WHO: the need for a pandemic treaty and what to expect from it

The World Health Organization (WHO) approved this Wednesday, December 1, a roadmap to develop an international legal instrument that will prepare the world to face future pandemics and that will begin to be negotiated next year.

The instrument that comes out of the negotiations may be a convention or an agreement, which should contain better preparedness and response strategies by the international community in the face of new global health emergencies, following the errors that have been identified during the COVID-19 crisis. 19.
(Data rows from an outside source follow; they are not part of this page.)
(** C1 (as amended).  [writeFilesWithIndex] always returns, and the sink
    receives, entry after entry in list order, what each entry writes.
    For the entry [p] at position [k] of the list: when its [stat] fails
    nothing at all is written for it; otherwise its section starts with
    the separator line carrying [k + 1], its position in the list and
    therefore its number in the table of contents, whatever happened to
    the entries before it, followed by the path line. *)
Theorem writeFilesWithIndex_section_numbers
        fs path_join repoRoot maxSize bar files w k p :
  nth_error files k = Some p ->
  let run := writeFilesWithIndex fs path_join repoRoot maxSize bar files w in
  fst run = Ok tt
  /\ sink (snd run)
     = sink w ++ flat_map (entryWrites fs path_join repoRoot maxSize) (indexedFrom 0 files)
  /\ nth_error (indexedFrom 0 files) k = Some (k, p)
  /\ tocEntry (k, p) = (JS.toString (k + 1) ++ ". " ++ p ++ JS.LF)%string
  /\ match statResult (fs (path_join repoRoot p)) with
     | None => entryWrites fs path_join repoRoot maxSize (k, p) = []
     | Some _ =>
         exists payload,
           entryWrites fs path_join repoRoot maxSize (k, p)
           = WStr (sectionHeader (k + 1)) :: WStr (p ++ JS.LF)%string :: payload
     end.
Proof.
  intros H run.
  destruct (writeFilesWithIndex_run fs path_join repoRoot maxSize bar files w)
    as (w' & E & Hs & _).
  subst run. rewrite E. simpl.
  repeat split; try assumption.
  - apply (indexedFrom_nth files 0 k p H).
  - destruct (statResult (fs (path_join repoRoot p))) eqn:S.
    + eapply entryWrites_stat_ok; eassumption.
    + now apply entryWrites_stat_failed.
Qed.
(** C3, amended: the decoder is stateful, so the texts decoded read after
    read, joined, are the text decoded from all the bytes at once, also
    when a read ends inside a multi-byte character; at completion nothing
    is flushed, the decoder stays as the last read left it and the
    returned text is accumulated from the texts of the reads alone.  Each
    read is split into events on its own: the returned text is the one a
    single read of all the bytes gives when every read but the last
    delivers whole events, none of them the sentinel. *)
Theorem chunking_of_whole_events
    (front : list (list Byte.byte)) (last : list Byte.byte) :
  Forall wholeEvents (snd (chunkTexts TextDecoder.initial front)) ->
  let reads := front ++ [last] in
  TextDecoder.decode TextDecoder.initial (concat reads) =
    (fst (chunkTexts TextDecoder.initial reads),
     concat (snd (chunkTexts TextDecoder.initial reads))) /\
  readLoop TextDecoder.initial (Progress [] []) reads =
    (fst (chunkTexts TextDecoder.initial reads),
     fold_left (fun q chunk => processChunk Number_toString chunk q)
               (snd (chunkTexts TextDecoder.initial reads)) (Progress [] [])) /\
  _processStream reads = _processStream [concat reads].
Proof.
  intros Hw reads. split; [apply chunkTexts_concat|].
  split; [apply readLoop_chunkTexts|].
  unfold StreamDecoder._processStream. subst reads.
  now rewrite readLoop_whole_events.
Qed.

(** C10, amended: a chunk is split into lines on its own, nothing is
    carried over from one read to the next.  So when a data segment that
    carries a content increment is delivered cut in two -- the second
    fragment still holding part of the JSON text and not beginning with
    the data marker -- the increment is dropped: the first fragment is not
    a data line (a cut inside the marker) and is ignored, or its payload
    fails to parse and is logged; the second fragment is ignored.  The
    reads go on as if the event had not been sent. *)
Theorem split_event_is_dropped
    (d d1 d2 : TextDecoder.decoder) (p : progress)
    (value1 value2 : list Byte.byte) (more : list (list Byte.byte))
    (chunk1 chunk2 : str) (before after : list str)
    (fragment1 fragment2 payload content : str) :
  TextDecoder.decode d value1 = (d1, chunk1) ->
  TextDecoder.decode d1 value2 = (d2, chunk2) ->
  split EVENT_DELIMITER chunk1 = before ++ [fragment1] ->
  split EVENT_DELIMITER chunk2 = fragment2 :: after ->
  Forall (fun l => isSentinelLine l = false) before ->
  fragment1 ++ fragment2 = DATA_MARKER ++ payload ->
  carriesIncrement payload content ->
  skipWs fragment2 <> [] ->
  isDataLine fragment2 = false ->
  let reached := forLines before p in
  processLine (fragment1 ++ fragment2) = Append content /\
  (processLine fragment1 = Skip \/
   processLine fragment1 = LogError (substringFrom 6 fragment1)) /\
  processLine fragment2 = Skip /\
  readLoop d p (value1 :: value2 :: more) =
    readLoop d2
      (forLines after
         (Progress (fullResponse reached)
                   (errorLog reached ++
                    if isDataLine fragment1 then [substringFrom 6 fragment1] else [])))
      more.
Proof.
  intros Hd1 Hd2 Hs1 Hs2 Hb Hcut Hinc Hrest Hf2 reached.
  assert (E2 : processLine fragment2 = Skip) by now apply processLine_not_data.
  assert (E1 : if isDataLine fragment1
               then processLine fragment1 = LogError (substringFrom 6 fragment1)
               else processLine fragment1 = Skip).
  { destruct (isDataLine fragment1) eqn:Ed; [|now apply processLine_not_data].
    unfold isDataLine in Ed. apply startsWith_eq in Ed.
    change (length DATA_MARKER) with 6 in Ed.
    fold (substringFrom 6 fragment1) in Ed.
    set (cut := substringFrom 6 fragment1) in *.
    rewrite Ed in Hcut |- *. rewrite <- app_assoc in Hcut.
    apply app_inv_head in Hcut.
    destruct Hinc as [j [Hp [Hdc _]]]. rewrite <- Hcut in Hp.
    pose proof (parse_cut_short cut fragment2 Hp
                  (deltaContent_not_number _ Hdc) Hrest) as Hnone.
    apply processLine_malformed; [exact Hnone|].
    intros Hsent. apply (parse_sentinel_followed cut fragment2) in Hsent.
    congruence. }
  split.
  { rewrite Hcut. now apply processLine_increment. }
  split.
  { destruct (isDataLine fragment1); auto. }
  split; [exact E2|].
  cbn [StreamDecoder.readLoop]. rewrite Hd1, Hd2.
  unfold processChunk. rewrite Hs1, Hs2.
  rewrite forLines_app by exact Hb. fold reached.
  cbn [StreamDecoder.forLines]. rewrite E2.
  destruct (isDataLine fragment1); rewrite E1; [reflexivity|].
  rewrite app_nil_r. now destruct reached.
Qed.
According to the calendar adopted by consensus of the 194 member states of the organization – meeting virtually in an extraordinary assembly – the new instrument should be ready and approved in 2024.

Currently, health crises such as covid-19 are managed by applying the International Health Regulations, the most recent revision of which came into force in 2007 and was negotiated after the appearance of SARS in 2003, the first disease that fully showed how the interconnectedness of the world favors the uncontrolled spread of new and re-emerging infectious diseases.

This regulation is a normative instrument of mandatory application by all the countries that make up the WHO, but whose “deficiencies” were exposed by the pandemic, said the director general of the WHO, Tedros Adhanom Ghebreyesus.

The roadmap approved today was presented by a group of 43 countries, led in previous negotiations by Chile and Australia.

The countries did not hesitate to consider this decision as historic and fundamental to avoid a repetition of a situation like the one that the world is experiencing with covid-19, which is having human, social and economic costs unimaginable less than two years ago.

After the approval of the document in the extraordinary assembly of the WHO, the European Union declared that it was a “triumph for multilateralism”, while Costa Rica -in an intervention in which it represented the feelings of more than 40 countries- considered that a future treaty against pandemics will strengthen solidarity and collaboration that have not been seen sufficiently in the current health crisis.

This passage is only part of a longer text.